(Stored data)
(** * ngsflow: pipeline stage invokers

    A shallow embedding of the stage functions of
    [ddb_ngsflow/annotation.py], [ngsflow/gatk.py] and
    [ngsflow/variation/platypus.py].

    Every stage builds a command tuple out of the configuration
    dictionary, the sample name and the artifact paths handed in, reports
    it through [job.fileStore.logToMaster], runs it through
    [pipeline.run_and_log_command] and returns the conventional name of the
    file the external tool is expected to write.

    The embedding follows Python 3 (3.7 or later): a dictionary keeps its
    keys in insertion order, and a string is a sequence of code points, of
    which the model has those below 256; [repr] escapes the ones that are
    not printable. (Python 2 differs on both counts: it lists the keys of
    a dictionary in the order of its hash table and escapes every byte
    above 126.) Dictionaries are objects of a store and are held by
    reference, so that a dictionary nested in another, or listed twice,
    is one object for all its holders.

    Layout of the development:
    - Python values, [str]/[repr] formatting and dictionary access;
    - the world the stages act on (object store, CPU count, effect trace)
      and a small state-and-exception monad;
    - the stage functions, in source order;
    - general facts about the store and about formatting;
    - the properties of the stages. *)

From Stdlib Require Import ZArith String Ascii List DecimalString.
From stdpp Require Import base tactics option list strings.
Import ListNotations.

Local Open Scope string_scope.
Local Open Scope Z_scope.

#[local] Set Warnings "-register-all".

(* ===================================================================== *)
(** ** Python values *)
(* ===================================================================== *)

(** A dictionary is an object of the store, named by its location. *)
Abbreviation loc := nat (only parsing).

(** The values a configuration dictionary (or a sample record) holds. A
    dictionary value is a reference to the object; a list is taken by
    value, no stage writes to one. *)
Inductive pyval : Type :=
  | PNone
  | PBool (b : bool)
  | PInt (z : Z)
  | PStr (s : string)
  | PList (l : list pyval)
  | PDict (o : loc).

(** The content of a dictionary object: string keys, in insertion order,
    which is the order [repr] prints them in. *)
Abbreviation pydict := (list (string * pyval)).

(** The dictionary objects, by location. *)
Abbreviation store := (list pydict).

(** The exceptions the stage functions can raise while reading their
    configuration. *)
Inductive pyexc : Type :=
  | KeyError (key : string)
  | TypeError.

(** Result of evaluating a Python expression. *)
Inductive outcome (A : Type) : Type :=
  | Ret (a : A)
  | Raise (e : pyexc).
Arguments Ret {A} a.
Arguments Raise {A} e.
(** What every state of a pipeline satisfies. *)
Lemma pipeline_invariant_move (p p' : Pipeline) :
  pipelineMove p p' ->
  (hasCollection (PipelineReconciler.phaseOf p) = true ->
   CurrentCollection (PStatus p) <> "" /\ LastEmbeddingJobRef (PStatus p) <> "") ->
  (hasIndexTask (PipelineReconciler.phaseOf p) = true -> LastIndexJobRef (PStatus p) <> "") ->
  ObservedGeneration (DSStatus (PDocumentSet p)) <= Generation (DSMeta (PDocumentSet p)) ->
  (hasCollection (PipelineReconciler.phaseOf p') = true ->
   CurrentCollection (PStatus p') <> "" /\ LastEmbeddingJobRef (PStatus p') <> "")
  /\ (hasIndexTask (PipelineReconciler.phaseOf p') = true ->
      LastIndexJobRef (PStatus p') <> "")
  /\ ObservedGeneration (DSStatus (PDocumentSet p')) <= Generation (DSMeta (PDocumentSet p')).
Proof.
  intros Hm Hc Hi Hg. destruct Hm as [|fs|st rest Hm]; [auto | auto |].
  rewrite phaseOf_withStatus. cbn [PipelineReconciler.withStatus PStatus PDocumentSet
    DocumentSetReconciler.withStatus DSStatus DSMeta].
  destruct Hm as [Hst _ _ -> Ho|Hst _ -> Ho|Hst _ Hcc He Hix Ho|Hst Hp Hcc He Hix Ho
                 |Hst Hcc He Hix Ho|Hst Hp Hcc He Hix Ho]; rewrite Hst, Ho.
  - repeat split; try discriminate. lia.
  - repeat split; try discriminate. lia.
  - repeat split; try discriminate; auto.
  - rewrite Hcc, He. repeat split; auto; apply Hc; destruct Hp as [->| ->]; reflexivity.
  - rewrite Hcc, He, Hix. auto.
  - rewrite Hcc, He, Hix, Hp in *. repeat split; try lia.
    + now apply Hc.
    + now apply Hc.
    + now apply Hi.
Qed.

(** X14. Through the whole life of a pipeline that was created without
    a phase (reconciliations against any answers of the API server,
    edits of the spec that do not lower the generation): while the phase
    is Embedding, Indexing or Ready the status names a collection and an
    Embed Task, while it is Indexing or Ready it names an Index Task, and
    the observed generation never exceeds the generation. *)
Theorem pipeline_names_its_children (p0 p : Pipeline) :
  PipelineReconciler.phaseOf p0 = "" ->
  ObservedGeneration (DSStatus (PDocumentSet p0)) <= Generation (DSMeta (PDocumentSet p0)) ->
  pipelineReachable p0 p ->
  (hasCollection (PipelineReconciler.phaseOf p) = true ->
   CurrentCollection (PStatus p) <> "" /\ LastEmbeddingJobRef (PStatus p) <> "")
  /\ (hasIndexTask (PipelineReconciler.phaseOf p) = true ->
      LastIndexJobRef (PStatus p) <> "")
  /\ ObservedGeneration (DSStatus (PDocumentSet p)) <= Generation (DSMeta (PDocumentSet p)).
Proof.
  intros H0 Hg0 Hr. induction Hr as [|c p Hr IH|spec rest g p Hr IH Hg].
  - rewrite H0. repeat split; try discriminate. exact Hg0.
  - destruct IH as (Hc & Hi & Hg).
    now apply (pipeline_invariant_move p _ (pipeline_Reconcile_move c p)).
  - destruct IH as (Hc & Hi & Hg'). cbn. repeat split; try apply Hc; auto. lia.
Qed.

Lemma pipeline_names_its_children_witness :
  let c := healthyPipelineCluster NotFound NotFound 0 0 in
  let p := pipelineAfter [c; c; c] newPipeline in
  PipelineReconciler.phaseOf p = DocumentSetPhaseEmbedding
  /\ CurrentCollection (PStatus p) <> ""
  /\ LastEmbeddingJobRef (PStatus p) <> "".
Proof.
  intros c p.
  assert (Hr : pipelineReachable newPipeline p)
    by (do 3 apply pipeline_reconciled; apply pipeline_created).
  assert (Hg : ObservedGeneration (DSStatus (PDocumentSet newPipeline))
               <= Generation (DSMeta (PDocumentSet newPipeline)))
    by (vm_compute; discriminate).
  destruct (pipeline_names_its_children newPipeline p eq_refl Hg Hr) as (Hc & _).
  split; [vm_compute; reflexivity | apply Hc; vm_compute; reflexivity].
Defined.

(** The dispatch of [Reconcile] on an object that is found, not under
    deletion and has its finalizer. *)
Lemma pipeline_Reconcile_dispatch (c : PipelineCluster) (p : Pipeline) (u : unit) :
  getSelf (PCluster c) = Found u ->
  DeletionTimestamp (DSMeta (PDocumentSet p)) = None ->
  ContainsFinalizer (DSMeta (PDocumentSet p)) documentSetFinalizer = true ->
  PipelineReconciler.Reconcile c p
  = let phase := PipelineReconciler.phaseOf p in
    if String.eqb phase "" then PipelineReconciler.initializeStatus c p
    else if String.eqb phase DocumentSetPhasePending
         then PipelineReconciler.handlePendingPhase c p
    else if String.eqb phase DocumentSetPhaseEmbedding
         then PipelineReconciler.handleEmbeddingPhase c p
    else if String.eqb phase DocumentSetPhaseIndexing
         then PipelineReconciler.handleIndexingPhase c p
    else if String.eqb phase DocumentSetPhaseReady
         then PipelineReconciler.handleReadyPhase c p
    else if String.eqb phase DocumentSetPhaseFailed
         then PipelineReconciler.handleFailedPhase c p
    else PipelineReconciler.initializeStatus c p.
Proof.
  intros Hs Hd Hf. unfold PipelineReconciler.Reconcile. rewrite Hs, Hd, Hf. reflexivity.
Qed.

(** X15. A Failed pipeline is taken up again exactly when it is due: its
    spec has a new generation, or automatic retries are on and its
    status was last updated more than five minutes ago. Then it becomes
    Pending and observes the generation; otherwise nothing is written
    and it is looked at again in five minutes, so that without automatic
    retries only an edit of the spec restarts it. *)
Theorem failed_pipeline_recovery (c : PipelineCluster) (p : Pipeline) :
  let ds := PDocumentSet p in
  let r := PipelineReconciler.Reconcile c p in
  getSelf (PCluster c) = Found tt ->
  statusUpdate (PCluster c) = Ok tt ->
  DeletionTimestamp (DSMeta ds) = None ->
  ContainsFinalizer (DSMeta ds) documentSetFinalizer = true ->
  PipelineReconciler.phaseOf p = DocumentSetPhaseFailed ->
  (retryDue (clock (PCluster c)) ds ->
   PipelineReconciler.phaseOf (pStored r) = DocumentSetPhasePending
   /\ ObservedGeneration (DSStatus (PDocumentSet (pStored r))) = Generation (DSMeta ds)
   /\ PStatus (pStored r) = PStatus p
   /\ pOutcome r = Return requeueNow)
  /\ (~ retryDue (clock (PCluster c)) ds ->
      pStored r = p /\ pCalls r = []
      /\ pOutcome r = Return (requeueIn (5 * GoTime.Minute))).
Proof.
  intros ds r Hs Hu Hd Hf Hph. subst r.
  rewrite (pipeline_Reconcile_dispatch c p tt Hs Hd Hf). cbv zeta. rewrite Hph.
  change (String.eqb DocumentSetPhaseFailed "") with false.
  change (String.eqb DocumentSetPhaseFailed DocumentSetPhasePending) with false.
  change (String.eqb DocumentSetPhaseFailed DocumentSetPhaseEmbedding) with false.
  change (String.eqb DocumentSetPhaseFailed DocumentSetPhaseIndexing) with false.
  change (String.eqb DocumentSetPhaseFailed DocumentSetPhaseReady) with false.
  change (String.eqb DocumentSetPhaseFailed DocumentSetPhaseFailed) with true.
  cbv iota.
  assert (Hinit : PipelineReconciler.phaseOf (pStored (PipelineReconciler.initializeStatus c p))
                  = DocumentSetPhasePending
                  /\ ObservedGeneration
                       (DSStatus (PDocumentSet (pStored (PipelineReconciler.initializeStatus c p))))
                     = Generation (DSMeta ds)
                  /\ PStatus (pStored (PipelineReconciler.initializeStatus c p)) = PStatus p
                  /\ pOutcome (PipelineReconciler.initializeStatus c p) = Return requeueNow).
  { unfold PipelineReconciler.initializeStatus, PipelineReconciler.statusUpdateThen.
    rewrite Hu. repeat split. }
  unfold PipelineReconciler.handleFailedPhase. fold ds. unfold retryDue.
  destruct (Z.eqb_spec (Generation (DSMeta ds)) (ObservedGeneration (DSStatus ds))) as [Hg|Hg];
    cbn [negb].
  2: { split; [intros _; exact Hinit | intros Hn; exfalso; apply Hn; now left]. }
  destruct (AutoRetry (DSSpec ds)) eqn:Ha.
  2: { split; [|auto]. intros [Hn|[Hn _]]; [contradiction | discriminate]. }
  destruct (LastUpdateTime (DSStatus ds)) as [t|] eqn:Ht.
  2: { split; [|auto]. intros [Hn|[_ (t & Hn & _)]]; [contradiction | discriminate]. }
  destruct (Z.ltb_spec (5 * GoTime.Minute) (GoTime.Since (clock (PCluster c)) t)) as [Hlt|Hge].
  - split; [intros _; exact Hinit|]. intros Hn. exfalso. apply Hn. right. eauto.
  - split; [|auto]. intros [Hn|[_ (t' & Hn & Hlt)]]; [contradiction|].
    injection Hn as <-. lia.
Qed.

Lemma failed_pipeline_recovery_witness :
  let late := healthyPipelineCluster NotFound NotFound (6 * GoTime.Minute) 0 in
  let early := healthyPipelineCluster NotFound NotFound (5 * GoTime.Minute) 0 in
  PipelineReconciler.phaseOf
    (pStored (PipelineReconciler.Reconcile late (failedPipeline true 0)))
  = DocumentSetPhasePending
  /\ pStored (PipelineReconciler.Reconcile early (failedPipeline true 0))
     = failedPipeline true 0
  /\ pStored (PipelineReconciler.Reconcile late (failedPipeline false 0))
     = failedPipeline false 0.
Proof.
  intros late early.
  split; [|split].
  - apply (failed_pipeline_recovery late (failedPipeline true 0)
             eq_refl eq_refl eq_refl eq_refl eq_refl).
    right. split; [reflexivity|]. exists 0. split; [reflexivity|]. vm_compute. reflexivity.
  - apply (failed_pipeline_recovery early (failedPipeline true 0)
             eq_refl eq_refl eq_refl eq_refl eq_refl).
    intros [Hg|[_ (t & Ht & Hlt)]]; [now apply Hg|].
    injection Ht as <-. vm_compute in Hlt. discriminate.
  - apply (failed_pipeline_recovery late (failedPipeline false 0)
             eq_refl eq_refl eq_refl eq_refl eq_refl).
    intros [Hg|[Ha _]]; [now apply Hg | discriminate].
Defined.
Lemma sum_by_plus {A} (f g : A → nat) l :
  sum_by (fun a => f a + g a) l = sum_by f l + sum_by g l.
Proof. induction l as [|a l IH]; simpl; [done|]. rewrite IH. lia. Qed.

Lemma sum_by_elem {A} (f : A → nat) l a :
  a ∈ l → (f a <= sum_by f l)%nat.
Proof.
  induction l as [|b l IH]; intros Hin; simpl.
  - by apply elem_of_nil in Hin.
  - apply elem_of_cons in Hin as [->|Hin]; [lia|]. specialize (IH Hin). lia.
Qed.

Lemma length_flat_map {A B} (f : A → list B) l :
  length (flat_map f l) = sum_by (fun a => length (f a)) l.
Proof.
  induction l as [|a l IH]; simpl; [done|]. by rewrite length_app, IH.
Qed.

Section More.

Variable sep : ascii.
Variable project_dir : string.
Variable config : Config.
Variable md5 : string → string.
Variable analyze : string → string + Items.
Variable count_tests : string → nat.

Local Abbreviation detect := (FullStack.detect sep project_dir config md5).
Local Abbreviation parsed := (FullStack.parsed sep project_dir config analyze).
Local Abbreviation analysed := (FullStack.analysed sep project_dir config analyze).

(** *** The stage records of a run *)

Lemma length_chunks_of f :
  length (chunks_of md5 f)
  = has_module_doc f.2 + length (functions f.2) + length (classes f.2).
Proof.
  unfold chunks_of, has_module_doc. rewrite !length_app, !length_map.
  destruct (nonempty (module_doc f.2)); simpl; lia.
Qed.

* **WORK ITEM**: In the data above, repeat exactly each line from the first through the line that contains "- the properties of the stages. *)", and give nothing else.

* **EXERCISE ANSWER**:
(** * ngsflow: pipeline stage invokers

    A shallow embedding of the stage functions of
    [ddb_ngsflow/annotation.py], [ngsflow/gatk.py] and
    [ngsflow/variation/platypus.py].

    Every stage builds a command tuple out of the configuration
    dictionary, the sample name and the artifact paths handed in, reports
    it through [job.fileStore.logToMaster], runs it through
    [pipeline.run_and_log_command] and returns the conventional name of the
    file the external tool is expected to write.

    The embedding follows Python 3 (3.7 or later): a dictionary keeps its
    keys in insertion order, and a string is a sequence of code points, of
    which the model has those below 256; [repr] escapes the ones that are
    not printable. (Python 2 differs on both counts: it lists the keys of
    a dictionary in the order of its hash table and escapes every byte
    above 126.) Dictionaries are objects of a store and are held by
    reference, so that a dictionary nested in another, or listed twice,
    is one object for all its holders.

    Layout of the development:
    - Python values, [str]/[repr] formatting and dictionary access;
    - the world the stages act on (object store, CPU count, effect trace)
      and a small state-and-exception monad;
    - the stage functions, in source order;
    - general facts about the store and about formatting;
    - the properties of the stages. *)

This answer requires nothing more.